Ankara has wanted to degrade the PKK militias and so the YPG so the Kurds would be in no position of having stable autonomy within Syria as they are in Iraq. Not only would that increase demands for it within south-eastern Turkey, it would defeat Erdogan's neo-Ottoman designs.
The ambition of linking up the KRG's oil via the Kirkuk-Ceylan pipeline and drawing it closer to Turkey would enhance Turkey's status as the prime east-west gas hub drawing in oil from Central Asia and Iran. Doing so without increasing the chances of Kurdish secessionist demands in Turkey is still risky.
For a start, the Kurds had a civil war in the 1990s and if the Syrian Kurds end up being killed or unable to be protected after Turkey bombing the PKK then that would make Barzani appear as though sacrificing the Kurds for oil deals. One aspect of the US nuclear deal is in drawing Iran in to shore up Iraq.
Turkey aims at helping to create a small independent Kurdistan via Barzani's KDP as an oil enclave dependent upon it as a vassal state while destroying hopes for a Greater Kurdistan. Iran, which backs PUK, wants Shi'ite regions of Iraq and the KRG to remain together and provide more autonomy for Sunni Arabs.
PUK and the PKK were aligned during the civil war. PUK has a stronghold in Kirkuk and has faced the brunt of ISIS attacks so PUK suspected that it is shouldering the burden while Turkey and the KDP were intent on reaping the rewards of being soft on ISIS. The PKK would pose a renewed threat to Kurdish-Iraq pipelines.

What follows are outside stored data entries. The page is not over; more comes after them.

(** When environments can be opened exactly up to [N] bytes, the
    budget is computed within 128 attempts; at least one index can be opened;
    and all the indexes that may be open together with the task database fit
    into half of the memory that was found, with room for one more index when
    several may be open. *)
Theorem index_budget_fits page_size N is_good base task max_count :
  0 ≤ N < 2 ^ 62 → (∀ n, 0 ≤ n < 2 ^ 64 → is_good n = (n <=? N)) →
  0 < page_size → 0 < base → 0 ≤ task → 1 ≤ max_count →
  ∃ b, index_budget page_size is_good 128 base task max_count = Some b ∧
    1 ≤ index_count b ≤ max_count ∧ 0 ≤ task_db_size b ≤ task ∧ 0 ≤ map_size b ≤ base ∧
    map_size b * index_count b + task_db_size b ≤ Z.min N DEFAULT_BUDGET / 2 ∧
    (1 < index_count b → base * (index_count b + 1) + task_db_size b ≤ Z.min N DEFAULT_BUDGET / 2).
Proof.
  intros HN Hgood Hp Hb Ht Hm. unfold index_budget.
  set (B := Z.min N DEFAULT_BUDGET).
  assert (HB : (if is_good DEFAULT_BUDGET then Some DEFAULT_BUDGET
                else dichotomic_search 128 (DEFAULT_BUDGET / 2) is_good) = Some B).
  { rewrite Hgood by done. unfold B. destruct (Z.leb_spec DEFAULT_BUDGET N).
    - f_equal. lia.
    - rewrite (dichotomic_search_spec N is_good HN Hgood) by done. f_equal. lia. }
  rewrite HB. cbn [mbind option_bind]. clear HB.
  assert (HB : 0 ≤ B < 2 ^ 48) by (unfold B, DEFAULT_BUDGET; lia). clearbody B. clear Hgood.
  set (h := B / 2). assert (Hh : 0 ≤ h < 2 ^ 47) by (unfold h; lia). clearbody h.
  assert (Hw : u64_wrap (h * 2) = h * 2) by (apply u64_wrap_small; lia).
  rewrite Hw. set (t := if h / 2 <? task then _ else _).
  assert (Htb : 0 ≤ t ≤ task ∧ t ≤ h / 2).
  { unfold t. destruct (Z.ltb_spec (h / 2) task); [|lia].
    pose proof (clamp_le page_size (h * 2 / 5) Hp). lia. }
  clearbody t. rewrite (u64_wrap_small (h - t)) by lia.
  rewrite (u64_wrap_small ((h - t) * 2)) by lia.
  set (c := (h - t) / base). assert (Hc : base * c ≤ h - t) by (apply Z.mul_div_le; lia).
  assert (Hlt : h - t < base * (c + 1)) by (pose proof (Z.mul_succ_div_gt (h - t) base Hb); unfold c; lia).
  clearbody c. destruct (Z.ltb_spec c 2).
  - eexists. split; [done|]. simpl. split_and!; try lia. nia.
  - destruct (Z.ltb_spec max_count (c - 1)); eexists; (split; [done|]); simpl; split_and!; try lia; nia.
Qed.
End budget.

The US hopes its air offensive against ISIS will compensate for Turkey weakening the YPG in Syria but it is a huge gamble. The original air war was launched less to save Yazidis and Kurds than to protect Kurdish oil producing regions and the central and southern regions, areas vital for keeping global oil prices low
The US wants to keep Iraq together. Kurdish secession would leave Iraq as a Sunni-Shi'ite Arab state with the Sunnis with little oil compared with the Shi'ites. Having brought in Iran to shore up Iraq against ISIS, Kurdish independence would mean Saudi Arabia faced a wholly Shia dominated Iraq to the north.
So Kurdish independence would help provide a substantial opportunity to provoke the Shi'ites in Saudi Arabia and other Gulf countries and that would destabilise not only Iraqi energy resources, but also Saudi energy resources as well and cause an oil price spike that could cause global economic chaos.